It was as if my heart was breaking in one thousand pieces. I hated when he cried, even in his drama, it was too painful for me. But Ohno didn't cry usually, excepted sometimes in some TV Shows or concerts and now, he was crying, on my lap. I could hear his sobs and his sadness as if it was mine. But it was mine. When Ohno suffered, I suffered. When he was happy, I was happy. When he smiled, I smiled. My happiness depended of his. I couldn't live if I knew he was unhappy.

"Satoshi~" I whispered painfully, putting my hand on his cheek.
"You don't understand, Sho-chan." He cried, looking at me with teary eyes.
"What?"
"I hate you Sho Sakurai! I hate you because you make me feel so sad, you make me drink and cry like an idiot, you make me do things I don't do usually! You make me feel so lonely!" Ohno sobbed.

Tears started to roll down my cheeks too. Was it true? Did I really hurt him like that? Why? Why did he feel all that? Why did he suffer so much? I don't want to hurt him, I want his happiness, his joy, his smile! So, why?

"Why?" I sobbed.
"Eh?!"
"Why are you so mean to me? Your happiness is my first priority, so, why? Why do you need to make me feel so bad, crying like that and saying these horrible things?!" I cried loudly, burying my face in his neck.
"Because I love you, baka!" Ohno answered.

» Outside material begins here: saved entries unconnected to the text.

(* ===== verification/PriceQtyArray.v ===== *)
(** * Price levels in doubles
      (src/hft/core/websocket/schema/price_qty_array.h: [PriceQtyArray], and the
       writer of [ScaledInt64])

    The other array of levels of the header: the same loop as the one in
    fixed point, with [std::from_chars] for the numbers.  A text that is no number
    leaves its zero.  The writer of doubles is a parameter.

    The theorem: on decimals, the array in doubles and the array in fixed point
    hold the same levels. *)

From Stdlib Require Import QArith Qabs Lqa.
From S2P Require Import Prelude Types FixedPoint Text LevelParser IniConfig Binary64 MakerSettings.

Module PriceQtyArray.
Import FixedPoint Text LevelParser Binary64.

(** [std::from_chars(start, end, value)]: no blanks and no plus sign are passed.
    [None]: no number, the value stays. *)
Definition from_chars (text : list Z) : option Q :=
  match text with
  | c :: rest =>
      if c =? chr_minus then q ← MakerSettings.read_unsigned rest; Some (Qopp (rnd q))
      else rnd <$> MakerSettings.read_unsigned text
  | [] => None
  end.

Definition convert_double (price qty : list Z) : option (Q * Q) :=
  Some (default 0%Q (from_chars price), default 0%Q (from_chars qty)).

(** [from<JSON, PriceQtyArray>::op] *)
Definition read_double_levels : list Z -> Outcome (list (Q * Q)) := read_array convert_double.

(** The writer of arrays of doubles. *)
Section Writer.
Variable write_chars : Q -> list Z.

Definition write_double_entry (entry : Q * Q) : list Z :=
  [chr_open; chr_quote] ++ write_chars entry.1 ++ [chr_quote; chr_comma; chr_quote]
  ++ write_chars entry.2 ++ [chr_quote; chr_close].

Fixpoint write_double_entries (first : bool) (data : list (Q * Q)) : list Z :=
  match data with
  | [] => []
  | entry :: data' =>
      (if first then [] else [chr_comma]) ++ write_double_entry entry ++ write_double_entries false data'
  end.

(** [to<JSON, PriceQtyArray>::op] *)
Definition write_double_levels (data : list (Q * Q)) : list Z :=
  [chr_open] ++ write_double_entries true data ++ [chr_close].
End Writer.

(** [to<JSON, ScaledInt64<Scale>>::op] *)
Definition write_scaled (value : Z) : list Z := [chr_quote] ++ write_int value ++ [chr_quote].

(** ** One decimal, two readers *)

(** [text] is a decimal of [v] units of [10^-n]. *)
Definition decimal_units (n : nat) (text : list Z) (v : Z) : Prop :=
  exists d1 d2, text = d1 ++ 46 :: d2 /\ digits d1 /\ digits d2 /\ d1 <> [] /\ (length d2 <= n)%nat /\ (length d2 <= 10)%nat /\
    v = digits_value (d1 ++ d2) * 10 ^ (Z.of_nat n - Z.of_nat (length d2)) /\ v <= kExactRange.

Lemma decimal_fold d m k b :
  digits d ->
  fold_left decimal_step d (mkDecimal m k b) =
  mkDecimal (fold_left (fun val c => val * 10 + (c - chr_0)) d m) (if b then k + zlen d else k) b.
Proof.
  intros Hd. revert m k. induction Hd as [|c d Hc Hd IH]; intros m k.
  - cbn. destruct b; [by rewrite Z.add_0_r | done].
  - cbn [fold_left]. unfold decimal_step at 2. cbn [dc_mantissa dc_frac_digits dc_in_frac].
    rewrite (proj2 (Z.leb_le chr_0 c)), (proj2 (Z.leb_le c chr_9)) by lia. cbn [andb]. rewrite IH. f_equal.
    rewrite zlen_cons. destruct b; lia.
Qed.

Lemma scaled_reads_decimal n text v :
  decimal_units n text v -> parse_quoted_decimal_to_int (pow10 n) text = Some v.
Proof.
  intros (d1 & d2 & -> & H1 & H2 & Hne & Hn & H10 & -> & _). unfold parse_quoted_decimal_to_int.
  rewrite fold_left_app, decimal_fold by done. cbn [fold_left]. unfold decimal_step at 2. cbn. rewrite decimal_fold by done.
  cbn [dc_mantissa dc_frac_digits]. rewrite Z.add_0_l. unfold digits_value. rewrite fold_left_app.
  set (m := fold_left _ d2 _). rewrite pow10_eq. unfold zlen. destruct (Z.eqb_spec (Z.of_nat (length d2)) 0) as [E|E].
  - rewrite E, Z.sub_0_r. done.
  - rewrite power_of_10_spec. case_decide; [|lia]. cbn [mbind option_bind]. rewrite pow10_eq.
    assert (Hsplit : 10 ^ Z.of_nat n = 10 ^ (Z.of_nat n - Z.of_nat (length d2)) * 10 ^ Z.of_nat (length d2))
      by (rewrite <-Z.pow_add_r by lia; f_equal; lia).
    assert (0 < 10 ^ Z.of_nat (length d2)) by (apply Z.pow_pos_nonneg; lia).
    assert (0 < 10 ^ (Z.of_nat n - Z.of_nat (length d2))) by (apply Z.pow_pos_nonneg; lia).
    rewrite (proj2 (Z.leb_le _ _)) by nia. rewrite Hsplit, Z.quot_mul by lia. done.
Qed.

Lemma digits_value_nonneg d : digits d -> 0 <= digits_value d.
Proof. intros Hd. apply fold_digits_ge; [done | lia]. Qed.

Lemma double_reads_decimal n text v :
  decimal_units n text v -> exists q, from_chars text = Some q /\ from_double (pow10 n) q = v.
Proof.
  intros (d1 & d2 & -> & H1 & H2 & Hne & Hn & _ & Hv & Hb).
  pose proof (MakerSettings.read_unsigned_decimal d1 d2 [] H1 H2 Hne eq_refl eq_refl) as Hr. rewrite app_nil_r in Hr.
  exists (rnd (MakerSettings.decimal_value d1 d2 0)). split.
  - destruct d1 as [|c d1]; [done|]. cbn [app from_chars] in *. apply Forall_cons in H1 as [Hc _].
    rewrite (proj2 (Z.eqb_neq c chr_minus)) by (unfold chr_0, chr_minus in *; lia). by rewrite Hr.
  - assert (Hs : (MakerSettings.decimal_value d1 d2 0 * inject_Z (10 ^ Z.of_nat n) == inject_Z v)%Q)
      by (rewrite Hv; by apply MakerSettings.decimal_value_scaled).
    assert (Hp : 0 < 10 ^ Z.of_nat n) by (apply Z.pow_pos_nonneg; lia). rewrite pow10_eq.
    assert (Hq : (MakerSettings.decimal_value d1 d2 0 == inject_Z v / inject_Z (10 ^ Z.of_nat n))%Q).
    { rewrite <-Hs. field. unfold Qeq, inject_Z. simpl. lia. }
    assert (0 <= v) by (rewrite Hv; apply Z.mul_nonneg_nonneg; [apply digits_value_nonneg; by apply Forall_app | apply Z.pow_nonneg; lia]).
    rewrite Hq. apply from_double_decimal; lia.
Qed.

Lemma decimal_unquoted n text v : decimal_units n text v -> chr_quote ∉ text.
Proof.
  intros (d1 & d2 & -> & H1 & H2 & _). rewrite elem_of_app, elem_of_cons. unfold digits in *. rewrite !Forall_forall in *.
  unfold chr_quote, chr_0, chr_9 in *. intros [H|[H|H]]; [apply H1 in H; lia | done | apply H2 in H; lia].
Qed.

(** C35: the two readers of price levels agree.  On an array of decimals that the
    scales can represent, whatever follows it, the reader in doubles and the reader in
    fixed point return the same levels in the same order: the fixed-point values are
    those of the doubles. *)
Theorem level_readers_agree n m texts rest :
  Forall (fun text => (exists v, decimal_units n text.1 v) /\ exists w, decimal_units m text.2 w) texts ->
  exists doubles, read_double_levels (render_levels texts ++ rest) = Done doubles /\
    length doubles = length texts /\
    read_levels (pow10 n) (pow10 m) (render_levels texts ++ rest) =
    Done ((fun level => (from_double (pow10 n) level.1, from_double (pow10 m) level.2)) <$> doubles).
Proof.
  intros Hall. exists ((fun text => (default 0%Q (from_chars text.1), default 0%Q (from_chars text.2))) <$> texts).
  assert (Hu : Forall unquoted texts).
  { eapply Forall_impl; [exact Hall|]. intros text [[v Hv] [w Hw]]. split; by eapply decimal_unquoted. }
  split; [|split; [by rewrite length_fmap|]].
  - apply read_array_render; [done|]. apply Forall2_fmap_r, Forall_Forall2_diag, Forall_true. done.
  - apply read_rendered_levels; [done|]. rewrite <-list_fmap_compose. apply Forall2_fmap_r, Forall_Forall2_diag.
    eapply Forall_impl; [exact Hall|]. intros text [[v Hv] [w Hw]]. unfold level_value. cbn.
    destruct (double_reads_decimal _ _ _ Hv) as (q1 & E1 & F1). destruct (double_reads_decimal _ _ _ Hw) as (q2 & E2 & F2).
    rewrite E1, E2. unfold default. cbn. rewrite F1, F2. split; by apply scaled_reads_decimal.
Qed.

Lemma level_readers_agree_witness :
  let input := render_levels [(codes "90558.30", codes "0.250"); (codes "90558.2", codes "12.")] ++ codes ",1" in
  exists doubles, read_double_levels input = Done doubles /\ length doubles = 2%nat /\
    read_levels (pow10 2) (pow10 3) input =
    Done ((fun level => (from_double (pow10 2) level.1, from_double (pow10 3) level.2)) <$> doubles).
Proof.
  intros input. apply (level_readers_agree 2 3 [(codes "90558.30", codes "0.250"); (codes "90558.2", codes "12.")] (codes ",1")).
  assert (Hd : forall n d1 d2, digits d1 -> digits d2 -> d1 <> [] -> (length d2 <= n)%nat -> (length d2 <= 10)%nat ->
    digits_value (d1 ++ d2) * 10 ^ (Z.of_nat n - Z.of_nat (length d2)) <= kExactRange -> exists v, decimal_units n (d1 ++ 46 :: d2) v).
  { intros n d1 d2 ? ? ? ? ? Hv. eexists. exists d1, d2. by repeat split. }
  repeat constructor; cbn [fst snd];
    [apply (Hd 2%nat (codes "90558") (codes "30")) | apply (Hd 3%nat (codes "0") (codes "250"))
    |apply (Hd 2%nat (codes "90558") (codes "2")) | apply (Hd 3%nat (codes "12") [])];
    try (refine (bool_decide_unpack (Forall _ _) _); vm_compute; exact I); try done; cbn; lia.
Defined.

End PriceQtyArray.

I froze. Did he say he loved me? Did he really say those words I dreamt about every night? It couldn't be possible, he couldn't love me, ne? We were like brothers, we were band mates, we were two men. I looked at him with hopefully eyes and he smiled like he never did. His smile was like a sunshine in the night, a rainbow toward the rain, a hope during a war. This so beautiful and perfect smile I loved so much. I loved when Ohno smiled and laughed because he almost closed his eyes and you could believe he didn't see anything. There were so much kindness and love in this smile!
He approached his face and I caught his lips with despair. When I slipped my tongue in his warm mouth, he moaned in pleasure, his hands stroking my hair while I was hugging his thin waist, afraid that he would disappear of my world. I loved him so much! His sleepy eyes, his chubby face, his calm and kindness, all these parts of him that made me love him even more every day. These are my feelings and I can't help it. Sorry mum, sorry dad, I'm not the man you wanted but when I look at the thin and cute sleepy man on my lap, all your wishes are erased of my mind. You two wanted my happiness? Alright, my happiness is with him, with this wonderful short man in front of me. My heart belongs to him sfor a long time and I would change it for nothing in the world!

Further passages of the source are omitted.